Social distance: from classical sociologists to pandemic period

Giorgia Mavica,
University of Catania, Italy

One of the concepts that will indissolubly remain linked to this long, exhausting fight against COVID-19 is “social distancing”. This is the idea that, being at a good distance from each other (1 meter? 3 meters? 8 meters?), we are protected against possible virus contamination. The aim of this sort of distancing is also to reduce the likelihood of contact among people who have an infection, to minimize disease transmission and, in some cases, death. The theme of social distancing has been a topic that sociologists of the early ‘900 investigated very rigorously, suggesting a set of meanings are different from the those that today seem to characterize the choices on how to contain the pandemic.

Significantly, among other things, improper use of the concept of social distancing explicitly clashes with the strong conviction, also in mass media during those difficult days, that “united we would make it”. Social distancing as a common force to combat the pandemic, in short, appears more and more as an oxymoron, because in reality, the call to give a hand to those who cannot make it, to be united, to form a group, in a few words to “make a community” is exactly the opposite of social distancing. Community means working closely, caring for oneself and others, social solidarity, networking and group (Forastiere et al., 2020).

In the tradition of sociological studies, one of the first references to the concept of social distance is found in Simmel, who introduces the concept of Soziale Distanz, where the theme of distance takes shape in the framework of handling space and spatial systems of society. Simmel considers space as a logical and perceptive “opener”. In this sense, space is not something to be experienced, but a psychic content in which the soul experiences itself. Space is located at a time where the passage into it from the outside and the interaction of individuals with it is completed by revealing psychosocial content. In short, in a non-physical sense, the nature of space is social. Its forms and meanings are therefore the result of social, material and symbolic practices.

According to Simmel, the process of distancing is at the basis of the construction of social groups and the establishment of relationships, which are influenced by prejudices and attitudes that create different levels of social distance among people (Simmel 1890). Social distance, defined as relational closure and the unavailability of a person to other persons who are perceived and recognized as different from themselves based on specific social categories, is the result of a set of factors placed on three dimensions: physical, symbolic and geometric. The first dimension concerns the placement of people in space (residential neighbourhoods, places of work and leisure); the second concerns the cultural categories used by people to know and explore social reality; and the third concerns the relationship between the organization of physical space and categorical production (Cesareo, 2007).

Furthermore, there are three basic aspects of social distancing: 1) perceiving, 2) shaking, and 3) suffering. The first refers to people’s perception of a contact with others based on distance. The second concerns the relationships, in everyday life, that people have with each other, and that they would like to shake off. The third concerns a person’s relationship with people who do not seem to want to have anything to do with him or her (Bichi, 2008).
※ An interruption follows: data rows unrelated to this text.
Definition sauceLabsFleeceJacket : Locator :=
  Css (dataTest "add-to-cart-sauce-labs-fleece-jacket").
Definition sauceLabsOnesie : Locator :=
  Css (dataTest "add-to-cart-sauce-labs-onesie").
Definition testAllTheThingsTShirt : Locator :=
  Css (dataTest "add-to-cart-test.allthethings()-t-shirt-(red)").

Definition isOnInventoryPage {B : Type} `{PageQueries B} : M B bool :=
  url_includes "/inventory.html".
End InventoryPage_rest.

Module CartPage_rest.

Definition isOnCartPage {B : Type} `{PageQueries B} : M B bool :=
  url_includes "/cart.html".

Section Methods.
Context {B : Type} `{Driver B}.

(** [this.cartItems.count()] *)
Definition getCartItemCount : M B nat :=
  fun s => (Ok (count_of (browser s) CartPage.cartItems), s).

Definition isCartEmpty : M B bool :=
  itemCount <- getCartItemCount ;;
  ret (itemCount =? 0).

End Methods.
End CartPage_rest.

Module CheckoutPage_rest.

Definition continueButton : Locator := Css (dataTest "continue").

Definition isOnCheckoutPage {B : Type} `{PageQueries B} : M B bool :=
  url_includes "/checkout-step-one.html".

Section Methods.
Context {B : Type} `{Driver B}.

Definition clickContinueButton : M B unit := click continueButton.

Definition completeCheckoutInformation (firstName lastName postalCode : string)
  : M B unit :=
  CheckoutPage.fillCheckoutInformation firstName lastName postalCode ;;
  clickContinueButton.

End Methods.
End CheckoutPage_rest.

Module CheckoutOverviewPage_rest.
Definition isOnCheckoutOverviewPage {B : Type} `{PageQueries B} : M B bool :=
  url_includes "/checkout-step-two.html".
End CheckoutOverviewPage_rest.

Module CheckoutCompletePage_rest.

Definition backHomeButton : Locator := Css (dataTest "back-to-products").

Definition isOnCheckoutCompletePage {B : Type} `{PageQueries B} : M B bool :=
  url_includes "/checkout-complete.html".

Section Methods.
Context {B : Type} `{Driver B}.

Definition clickBackHomeButton : M B unit := click backHomeButton.

Definition verifyThankYouMessage : M B bool :=
  headerText <- CheckoutCompletePage.getCompleteHeaderText ;;
  ret (String.eqb headerText "Thank you for your order!").

Definition completeOrderAndReturnToInventory : M B bool :=
  isComplete <- CheckoutCompletePage.verifyCheckoutCompletion ;;
  if negb isComplete then ret false
  else (clickBackHomeButton ;; ret true).

End Methods.
End CheckoutCompletePage_rest.

Module TestHelpers_rest.

Section Methods.
Context {B : Type} `{Driver B}.

(** [handleFlakyElement(page, selector, action)].  The [waitFor] of the
    wrapped function names no timeout: the configured default applies, here
    [defaultTimeout].  The retry runs with its default arguments, 3 and
    1000. *)
Definition handleFlakyElement (defaultTimeout : Z) (selector : string)
           (action : Locator -> M B unit) : M B unit :=
  TestHelpers.retryWithBackoff
    (let element := Css selector in
     waitFor element defaultTimeout ;;
     action element)
    3 1000.

End Methods.

Definition chars : string :=
  "ABCDEFGHIJKLMNOPQRSTUVWXYZabcdefghijklmnopqrstuvwxyz0123456789".

(** [s.charAt(i)]: the empty string when [i] is out of range. *)
Definition charAt (s : string) (i : nat) : string :=
  match String.get i s with
  | Some c => String c EmptyString
  | None => EmptyString
  end.

(** The loop of [generateRandomString], [todo] passes from pass number [i].
    [draws j] is the integer [Math.floor(Math.random() * chars.length)] of
    pass number [j]. *)
Fixpoint generateRandomString_loop (draws : nat -> nat) (todo i : nat)
         (result : string) : string :=
  match todo with
  | O => result
  | S todo' =>
      generateRandomString_loop draws todo' (S i)
        (result ++ charAt chars (draws i))
  end.

(** The [length] argument, a JavaScript number: a finite number (every
    double is a rational), NaN or an infinity. *)
Inductive length_arg : Type :=
| Finite (q : QArith_base.Q)
| NotANumber
| PlusInfinity
| MinusInfinity.

(** The longest string of the language: 2^53 - 1 elements. *)
Definition maxStringLength : Z := (2 ^ 53 - 1)%Z.

(** The number of passes of [for (let i = 0; i < length; i++)]: the counter
    takes the values 0, 1, 2, ... and the test [i < length] holds for the
    natural numbers below [length], of which there are [ceil(length)] when
    [length] is positive and none otherwise (none either for NaN, with which
    every comparison is false).  Each pass adds a character, so beyond
    [maxStringLength] passes, and for an infinite [length], no string is
    returned: [None]. *)
Definition passes (length : length_arg) : option nat :=
  match length with
  | Finite q =>
      if QArith_base.Qle_bool q (QArith_base.inject_Z maxStringLength)
      then Some (Z.to_nat (Qround.Qceiling q))
      else None
  | NotANumber => Some 0
  | MinusInfinity => Some 0
  | PlusInfinity => None
  end.

Definition generateRandomString (draws : nat -> nat) (length : length_arg)
  : option string :=
  match passes length with
  | Some todo => Some (generateRandomString_loop draws todo 0 "")
  | None => None
  end.

End TestHelpers_rest.

(** ** Statements about the rest *)

(** A string that does not begin, or does not end, with white space. *)
Definition no_leading_space (s : string) : Prop :=
  match s with
  | EmptyString => True
  | String c _ => Js.isWhiteSpace c = false
  end.

Fixpoint last_char (s : string) : option ascii :=
  match s with
  | EmptyString => None
  | String c EmptyString => Some c
  | String _ r => last_char r
  end.

Definition no_trailing_space (s : string) : Prop :=
  match last_char s with
  | None => True
  | Some c => Js.isWhiteSpace c = false
  end.

(** The timers and the calls of wrapped functions recorded in a trace. *)
Definition timers_of (t : list Event) : list Z :=
  flat_map (fun ev => match ev with Slept ms => [ms] | _ => [] end) t.

Definition calls_of (t : list Event) : nat :=
  length (filter (fun ev => match ev with Invoked => true | _ => false end) t).

(** The waits of a run whose last attempt is attempt number [k]. *)
Definition backoff_delays (baseDelay : Z) (k : nat) : list Z :=
  map (fun j => (baseDelay * 2 ^ Z.of_nat j)%Z) (seq 0 k).

Definition sumZ (l : list Z) : Z := fold_right Z.add 0%Z l.

(** The letters and digits that [generateRandomString] draws from. *)
Definition alphanumeric (c : ascii) : bool :=
  let n := nat_of_ascii c in
  ((65 <=? n) && (n <=? 90)) || ((97 <=? n) && (n <=? 122))
  || ((48 <=? n) && (n <=? 57)).

Fixpoint string_forall (p : ascii -> bool) (s : string) : bool :=
  match s with
  | EmptyString => true
  | String c r => p c && string_forall p r
  end.

(** A browser that is nothing but the address it shows. *)
#[global] Instance address_bar : PageQueries string := {
  url_of u := u
}.

(** The commands of [CheckoutPage.fillCheckoutInformation], in the order in
    which the three field methods send them. *)
Definition form_commands (firstName lastName postalCode : string) : list Action :=
  [Clear CheckoutPage.firstNameInput; Fill CheckoutPage.firstNameInput firstName;
   Clear CheckoutPage.lastNameInput; Fill CheckoutPage.lastNameInput lastName;
   Clear CheckoutPage.postalCodeInput; Fill CheckoutPage.postalCodeInput postalCode].

Module Samples_rest.

(** An inventory screen whose cart badge shows a count followed by a word. *)
Definition badge_3_items : Scripted.Page :=
  Scripted.mkPage [(InventoryPage.cartBadge, Some "3 items")] [] 0 0.

(** The draws 0, 26, 52, 0, 26, 52, ... *)
Definition every_26th (i : nat) : nat := 26 * (i mod 3).

End Samples_rest.

(** ** Names that differ in the case of their letters only

    Stated without [toLowerCase]: the two names have the same length and, at
    every position, the same character or a capital letter (A..Z or a Latin-1
    capital) on one side and its small letter, 32 code units further, on the
    other. *)

Definition isCapital (c : ascii) : bool :=
  let n := nat_of_ascii c in
  ((65 <=? n) && (n <=? 90))
  || ((192 <=? n) && (n <=? 222) && negb (n =? 215)).

Definition same_letter (a b : ascii) : bool :=
  Ascii.eqb a b
  || (isCapital a && (nat_of_ascii b =? nat_of_ascii a + 32))
  || (isCapital b && (nat_of_ascii a =? nat_of_ascii b + 32)).

Fixpoint differs_in_case_only (a b : string) : bool :=
  match a, b with
  | EmptyString, EmptyString => true
  | String x r, String y t => same_letter x y && differs_in_case_only r t
  | _, _ => false
  end.

(** The page after a list of commands has been sent to it, one after the
    other, whatever their outcomes. *)
Fixpoint browser_after {B : Type} `{Driver B} (acts : list Action) (b : B) : B :=
  match acts with
  | [] => b
  | a :: r => browser_after r (snd (perform a b))
  end.

(** What it means for a run [run], started in [s], to send the commands
    [cmds] in order and to stop at the first one that the page rejects:
    either every command was performed successfully, each on the page its
    predecessors left, and the run succeeds having sent them all; or some
    command number [j] is the first to be rejected, the run rejects with its
    error, and the commands sent are those up to and including number [j]. *)
Definition stops_at_first_rejection {B : Type} `{Driver B}
           (cmds : list Action) (s : Session B)
           (run : outcome unit * Session B) : Prop :=
  (run = (Ok tt, mkSession (browser_after cmds (browser s))
                           (trace s ++ map Did cmds))
   /\ forall j a, nth_error cmds j = Some a ->
        fst (perform a (browser_after (firstn j cmds) (browser s))) = Ok tt)
  \/ exists j a e,
      nth_error cmds j = Some a
      /\ (forall i a', i < j -> nth_error cmds i = Some a' ->
            fst (perform a' (browser_after (firstn i cmds) (browser s))) = Ok tt)
      /\ fst (perform a (browser_after (firstn j cmds) (browser s))) = Throw e
      /\ run = (Throw e,
                mkSession (browser_after (firstn (S j) cmds) (browser s))
                          (trace s ++ map Did (firstn (S j) cmds))).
Robert Park, in the early 1920s, defined space as “an attempt to reduce the quality and degrees of understanding and intimacy that characterize personal and social relationships in general to something measurable in purely physical terms” (Maturo, 2007). Instead, space is the degree of closeness or intimacy that an individual or group feel towards another individual or group in a social network, the level of trust the people in a group have for each other, and the degree of perceived similarity of beliefs.